Segment Open

(** ** From the gate to the stub *)

Definition tables_apart `{TableLayout} : Prop :=
  0 <= s_tss_at < 2 ^ 64 /\ 0 <= s_gdt_at < 2 ^ 64 /\ 0 <= idt_table_at < 2 ^ 64 /\
  (idt_table_at + sizeof_idt <= s_gdt_at \/ s_gdt_at + sizeof_GDT <= idt_table_at) /\
  (idt_table_at + sizeof_idt <= s_tss_at \/ s_tss_at + sizeof_TSS <= idt_table_at) /\
  (s_gdt_at + sizeof_GDT <= s_tss_at \/ s_tss_at + sizeof_TSS <= s_gdt_at).

(** What the tables put in memory. *)
Definition table_memory `{TableLayout} (g : gdt_state) (i : idt_state) : list area :=
  [(idt_table_at, idt_bytes (idt_table i)); (s_gdt_at, gdt_bytes (s_gdt g)); (s_tss_at, tss_bytes (s_tss g))].

(** The interrupt stack is aligned and lies in its block. *)
Lemma ist1_top_in_block p : 0 <= p < 2 ^ 63 ->
  ist1_top p mod 16 = 0 /\ p + 65520 < ist1_top p <= p + 65536.
Proof.
  intros Hp. unfold ist1_top. rewrite u64_small by lia. change 0xF with (Z.ones 4).
  rewrite Z.ldiff_ones_r, Z.shiftl_mul_pow2, Z.shiftr_div_pow2 by lia. Z.to_euclidean_division_equations; lia.
Qed.

Section Delivery.
Context `{TableLayout} (exc irqs : Z -> Z) (current ist1_alloc : Z) (g : gdt_state) (hp : heap).
Hypothesis Happart : tables_apart.
Hypothesis Hexc : forall v, 0 <= exc v < 2 ^ 64.
Hypothesis Hirqs : forall v, 0 <= irqs v < 2 ^ 64.
Hypothesis Hist : 0 <= ist1_alloc < 2 ^ 63.

Let top := ist1_top ist1_alloc.
Let gd := main_gdt current ist1_alloc g.
Let it := main_idt exc irqs (initial_idt hp).
Let mem := table_memory gd it.

Lemma started_idt_length : length (idt_bytes (idt_table it)) = 4096%nat.
Proof.
  rewrite length_idt_bytes. unfold it, main_idt, idt_initialise. cbn -[register_stubs iters initial_idt Nat.mul].
  edestruct (register_stubs_table (iters 32 48) 32 (fun i => irqs (i - 32))) as [-> _]; done.
Qed.

Lemma load_idt a n : idt_table_at <= a -> a + Z.of_nat n <= idt_table_at + 4096 ->
  load a n mem = Some (take n (drop (Z.to_nat (a - idt_table_at)) (idt_bytes (idt_table it)))).
Proof. intros. apply load_hit; rewrite ?started_idt_length; lia. Qed.

Lemma load_gdt a n : (0 < n)%nat -> s_gdt_at <= a -> a + Z.of_nat n <= s_gdt_at + 56 ->
  load a n mem = Some (take n (drop (Z.to_nat (a - s_gdt_at)) (gdt_bytes (s_gdt gd)))).
Proof.
  intros Hn Ha He. destruct Happart as (_ & _ & _ & Hi & _). unfold sizeof_idt, sizeof_GDT in Hi.
  unfold mem, table_memory. rewrite load_miss by (rewrite started_idt_length; lia).
  apply load_hit; [lia|]. exact He.
Qed.

Lemma load_tss a n : (0 < n)%nat -> s_tss_at <= a -> a + Z.of_nat n <= s_tss_at + 104 ->
  load a n mem = Some (take n (drop (Z.to_nat (a - s_tss_at)) (tss_bytes (s_tss gd)))).
Proof.
  intros Hn Ha He. destruct Happart as (_ & _ & _ & _ & Hi & Hg). unfold sizeof_idt, sizeof_GDT, sizeof_TSS in Hi, Hg.
  unfold mem, table_memory. rewrite load_miss by (rewrite started_idt_length; lia).
  rewrite load_miss by (change (length (gdt_bytes _)) with 56%nat; lia).
  apply load_hit; [lia|]. exact He.
Qed.

Lemma load_code_segment : descriptor mem (Build_GDTR 55 s_gdt_at) SEL_KCODE 8
  = Some (segment_bytes (kcode default_gdt)).
Proof.
  unfold descriptor. cbn [gdtr_limit gdtr_base]. change (8 * (SEL_KCODE / 8)) with 8. cbv [Z.leb].
  rewrite load_gdt by lia. replace (s_gdt_at + 8 - s_gdt_at) with 8 by lia. done.
Qed.

Lemma load_task_segment : descriptor mem (Build_GDTR 55 s_gdt_at) SEL_TSS 16
  = Some (tss_entry_bytes (tss (s_gdt gd))).
Proof.
  unfold descriptor. cbn [gdtr_limit gdtr_base]. change (8 * (SEL_TSS / 8)) with 40.
  rewrite load_gdt by lia. replace (s_gdt_at + 40 - s_gdt_at) with 40 by lia. done.
Qed.

Lemma task_segment_base : system_base (tss_entry_bytes (tss (s_gdt gd))) = s_tss_at.
Proof.
  unfold system_base. destruct (tss_entry_fields (tss (s_gdt gd))) as (_ & -> & -> & _ & _ & -> & ->).
  apply base_parts. by destruct Happart.
Qed.

Lemma interrupt_stack : load (s_tss_at + 28 + 8 * 1) 8 mem = Some (to_le 8 top).
Proof.
  rewrite load_tss by lia. replace (s_tss_at + 28 + 8 * 1 - s_tss_at) with 36 by lia. done.
Qed.

Lemma gate_at v : 0 <= v < 256 ->
  load (idt_table_at + 16 * v) 16 mem
  = Some (gate_bytes (if v <? 0x20 then gate_of (exc v) false
                      else if v <? 0x30 then gate_of (irqs (v - 0x20)) false else zero_gate)).
Proof.
  intros Hv. rewrite load_idt by lia. f_equal.
  replace (Z.to_nat (idt_table_at + 16 * v - idt_table_at)) with (16 * Z.to_nat v)%nat by lia.
  destruct (idt_table it !! Z.to_nat v) as [e|] eqn:E.
  - rewrite (idt_bytes_gate _ _ _ E). f_equal. apply initialise_gates in E; [|done|lia]. rewrite E.
    repeat case_if; try done. cbn [idt_table initial_idt]. rewrite lookup_replicate_2 by lia. done.
  - apply lookup_ge_None in E. pose proof started_idt_length as Hl. rewrite length_idt_bytes in Hl. lia.
Qed.

Lemma deliver_started v : 0 <= v < 256 ->
  deliver mem (loaded_idtr it) (gdtr gd) (tr gd) v
  = if v <? 0x30 then Some (if v <? 0x20 then exc v else irqs (v - 0x20), SEL_KCODE, top) else None.
Proof.
  intros Hv. unfold deliver.
  change (loaded_idtr it) with (Some (Build_idtr_t 4095 idt_table_at)).
  change (gdtr gd) with (Some (Build_GDTR 55 s_gdt_at)). change (tr gd) with (Some SEL_TSS).
  cbn [mbind option_bind idtr_base idtr_limit]. rewrite option_guard_True by lia. rewrite gate_at by done.
  cbn [mbind option_bind]. destruct (Z.ltb_spec v 0x30) as [Hv2|Hv2].
  - set (e := if v <? 32 then _ else _).
    assert (He : e = gate_of (if v <? 0x20 then exc v else irqs (v - 0x20)) false) by (subst e; by repeat case_if).
    clearbody e. subst e. set (h := if v <? 32 then _ else _).
    assert (Hh : 0 <= h < 2 ^ 64) by (subst h; case_if; auto). clearbody h.
    destruct (gate_fields (gate_of h false)) as (_ & Hs & Hi & Ha & _). rewrite Hs, Hi, Ha.
    rewrite option_guard_True by done. change (u16 (gdt_selector (gate_of h false))) with SEL_KCODE.
    rewrite load_code_segment. cbn [mbind option_bind]. rewrite option_guard_True by done.
    rewrite load_task_segment. cbn [mbind option_bind].
    destruct (tss_entry_fields (tss (s_gdt gd))) as (Hl & _ & _ & Hc & Hg & _). rewrite Hl, Hc, Hg.
    do 2 rewrite option_guard_True by done. rewrite task_segment_base. change (Z.land _ 7) with 1.
    rewrite interrupt_stack. cbn [mbind option_bind]. rewrite gate_of_target, le_to_le by done.
    rewrite wrap_small; [done|]. pose proof (ist1_top_in_block ist1_alloc Hist). subst top. lia.
  - replace (v <? 32) with false by lia. rewrite option_guard_False; [done|]. vm_compute. by intros [[=] _].
Qed.
End Delivery.

(** C26: Once [main] has set up its tables, an interrupt whose vector is below
    48 goes to the stub of that vector, in the kernel's code segment, on a
    16-byte aligned stack inside the block that [main] allocated for it; any
    other vector has no present gate. *)
Theorem interrupt_delivered `{TableLayout} (exc irqs : Z -> Z) (current ist1_alloc : Z) (g : gdt_state) (hp : heap) (v : Z) :
  tables_apart -> (forall v, 0 <= exc v < 2 ^ 64) -> (forall v, 0 <= irqs v < 2 ^ 64) ->
  0 <= ist1_alloc < 2 ^ 63 -> 0 <= v < 256 ->
  let gd := main_gdt current ist1_alloc g in
  let it := main_idt exc irqs (initial_idt hp) in
  (deliver (table_memory gd it) (loaded_idtr it) (gdtr gd) (tr gd) v
   = if v <? 0x30 then Some (if v <? 0x20 then exc v else irqs (v - 0x20), SEL_KCODE, ist1_top ist1_alloc) else None) /\
  ist1_top ist1_alloc mod 16 = 0 /\ ist1_alloc < ist1_top ist1_alloc <= ist1_alloc + 65536.
Proof.
  intros. split; [by apply deliver_started|]. pose proof (ist1_top_in_block ist1_alloc). split; lia.
Qed.

(** ** Lines and their keys *)

(** What the callers do: the operations of the table, and steps of the rest
    of the kernel on its heap, which keep the blocks they do not own. *)
Inductive irq_op :=
  | Register (n h : Z)
  | Remove (n key : Z)
  | Unmask (n key : Z)
  | Mask (n key : Z)
  | Elsewhere (hp : heap).

Section Lines.
Context `{Allocator}.

Definition irq_step (o : irq_op) (s : idt_state) : option idt_state :=
  match o with
  | Register n h => snd <$> register_irq n h s
  | Remove n key => snd <$> remove_irq n key s
  | Unmask n key => Some (unmask_irq n key s)
  | Mask n key => Some (mask_irq n key s)
  | Elsewhere hp => Some (s <| idt_heap := hp |>)
  end.
Fixpoint irq_run (os : list irq_op) (s : idt_state) : option idt_state :=
  match os with [] => Some s | o :: os => s ← irq_step o s; irq_run os s end.

(** The arguments are bytes; the rest of the kernel keeps the keys. *)
Definition irq_op_ok (o : irq_op) (s : idt_state) : Prop :=
  match o with
  | Register n _ | Remove n _ | Unmask n _ | Mask n _ => 0 <= n < 256
  | Elsewhere hp => forall n, 0 <= n < 16 -> protection_key (line n s) <> 0 ->
                    protection_key (line n s) ∈ live hp
  end.

(** The operation that presents key [k] of line [n]. *)
Definition presents (n k : Z) (o : irq_op) : bool :=
  match o with
  | Remove n' k' | Unmask n' k' | Mask n' k' => (n' =? n) && (k' =? k)
  | _ => false
  end.

(** Sixteen lines; a key is a live block of one line; only used lines have
    keys, and their handlers are not null. *)
Record irq_inv (s : idt_state) : Prop := {
  inv_lines : length (irq_table s) = 16%nat;
  inv_live : forall n, 0 <= n < 16 -> protection_key (line n s) <> 0 ->
    protection_key (line n s) ∈ live (idt_heap s);
  inv_keys : forall n m, 0 <= n < 16 -> 0 <= m < 16 -> n <> m -> protection_key (line n s) <> 0 ->
    protection_key (line n s) <> protection_key (line m s);
  inv_used : forall n, 0 <= n < 16 -> protection_key (line n s) <> 0 -> used (line n s) = true;
  inv_handler : forall n, 0 <= n < 16 -> used (line n s) = true ->
    handler (line n s) <> 0 /\ irq (line n s) = n;
}.

Lemma line_set n m e s : length (irq_table s) = 16%nat -> 0 <= n < 16 -> 0 <= m < 16 ->
  line m (set_line n e s) = if m =? n then e else line m s.
Proof.
  intros Hl Hn Hm. unfold line, set_line. cbn. destruct (Z.eqb_spec m n) as [->|Hne].
  - rewrite list_lookup_insert_eq by lia. done.
  - rewrite list_lookup_insert_ne by lia. done.
Qed.

Lemma line_heap n hp s : line n (s <| idt_heap := hp |>) = line n s.
Proof. done. Qed.

Lemma initial_irq_inv hp : irq_inv (initial_idt hp).
Proof.
  assert (Hk : forall n, 0 <= n < 16 -> protection_key (line n (initial_idt hp)) = 0 /\
                          used (line n (initial_idt hp)) = false).
  { intros n Hn. replace n with (Z.of_nat (Z.to_nat n)) by lia.
    assert (Hlt : (Z.to_nat n < 16)%nat) by lia. revert Hlt. generalize (Z.to_nat n). intros k Hlt.
    do 16 (destruct k; [done|]). lia. }
  split; [done| | | |]; intros n; intros; destruct (Hk n); congruence.
Qed.

(** Writing a line keeps the invariant when the line written keeps its part. *)
Lemma set_line_inv n e hp s :
  irq_inv s -> 0 <= n < 16 ->
  (protection_key e <> 0 -> protection_key e ∈ live hp /\ used e = true /\
     forall m, 0 <= m < 16 -> m <> n -> protection_key (line m s) <> protection_key e) ->
  (used e = true -> handler e <> 0 /\ irq e = n) ->
  (forall m, 0 <= m < 16 -> m <> n -> protection_key (line m s) <> 0 ->
     protection_key (line m s) ∈ live hp) ->
  irq_inv (set_line n e (s <| idt_heap := hp |>)).
Proof.
  intros [Hl Hlive Hkeys Hused Hh] Hn Hk Hu Hhp.
  assert (E : forall m, 0 <= m < 16 -> line m (set_line n e (s <| idt_heap := hp |>))
              = if m =? n then e else line m s).
  { intros m Hm. by rewrite line_set. }
  split.
  - cbn. by rewrite length_insert.
  - intros m Hm. rewrite E by done. destruct (Z.eqb_spec m n); [intros; by apply Hk | by apply Hhp].
  - intros m m' Hm Hm' Hne. rewrite !E by done.
    destruct (Z.eqb_spec m n), (Z.eqb_spec m' n); subst; [done| | |by apply Hkeys].
    + intros Hk0 Heq. destruct (Hk Hk0) as (_ & _ & Hd). by apply (Hd m' Hm').
    + intros Hk0 Heq. rewrite Heq in Hk0. destruct (Hk Hk0) as (_ & _ & Hd). by apply (Hd m Hm).
  - intros m Hm. rewrite E by done. destruct (Z.eqb_spec m n); [intros; by apply Hk | by apply Hused].
  - intros m Hm. rewrite E by done. destruct (Z.eqb_spec m n) as [->|]; [apply Hu | by apply Hh].
Qed.

(** A step of which line [n] does not see its key. *)
Definition step_keeps (o : irq_op) (s s' : idt_state) : Prop :=
  forall n, 0 <= n < 16 -> used (line n s) = true -> protection_key (line n s) <> 0 ->
    presents n (protection_key (line n s)) o = false -> line n s' = line n s.

Lemma register_step `{!LawfulAllocator} n h s : irq_inv s -> 0 <= n < 256 ->
  exists s', irq_step (Register n h) s = Some s' /\ irq_inv s' /\ step_keeps (Register n h) s s'.
Proof.
  intros Hinv Hn. cbn [irq_step]. unfold register_irq.
  do 3 (case_if; [by exists s|]).
  destruct (malloc 1 (idt_heap s)) as [key hp] eqn:Em. cbn. eexists; split; [done|]. split.
  - assert (Hg : live (idt_heap s) ⊆ live hp) by (pose proof (malloc_grows (idt_heap s) 1); by rewrite Em in *).
    apply set_line_inv; try done; cbn; [lia| |].
    + intros Hk. rewrite (malloc_live _ _ _ _ Em Hk).
      split_and!; [by apply elem_of_union_l, elem_of_singleton | done |].
      intros m Hm Hne Heq. destruct (malloc_fresh _ _ _ _ Em Hk) as [_ Hf].
      apply Hf. rewrite <- Heq. apply Hinv; [done|]. by rewrite Heq.
    + intros m Hm _ Hk. apply Hg. by apply Hinv.
  - intros m Hm Hu Hk _. rewrite line_set; [|apply Hinv|lia|done]. case_if; [congruence | done].
Qed.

Segment Closed

DIRECTIONS: Everything from the first line of the data through the line containing "(s_gdt_at + sizeof_GDT" should be echoed exactly. Add nothing.

SOLUTION TO THE EXERCISE:
(** ** From the gate to the stub *)

Definition tables_apart `{TableLayout} : Prop :=
  0 <= s_tss_at < 2 ^ 64 /\ 0 <= s_gdt_at < 2 ^ 64 /\ 0 <= idt_table_at < 2 ^ 64 /\
  (idt_table_at + sizeof_idt <= s_gdt_at \/ s_gdt_at + sizeof_GDT <= idt_table_at) /\
  (idt_table_at + sizeof_idt <= s_tss_at \/ s_tss_at + sizeof_TSS <= idt_table_at) /\
  (s_gdt_at + sizeof_GDT <= s_tss_at \/ s_tss_at + sizeof_TSS <= s_gdt_at).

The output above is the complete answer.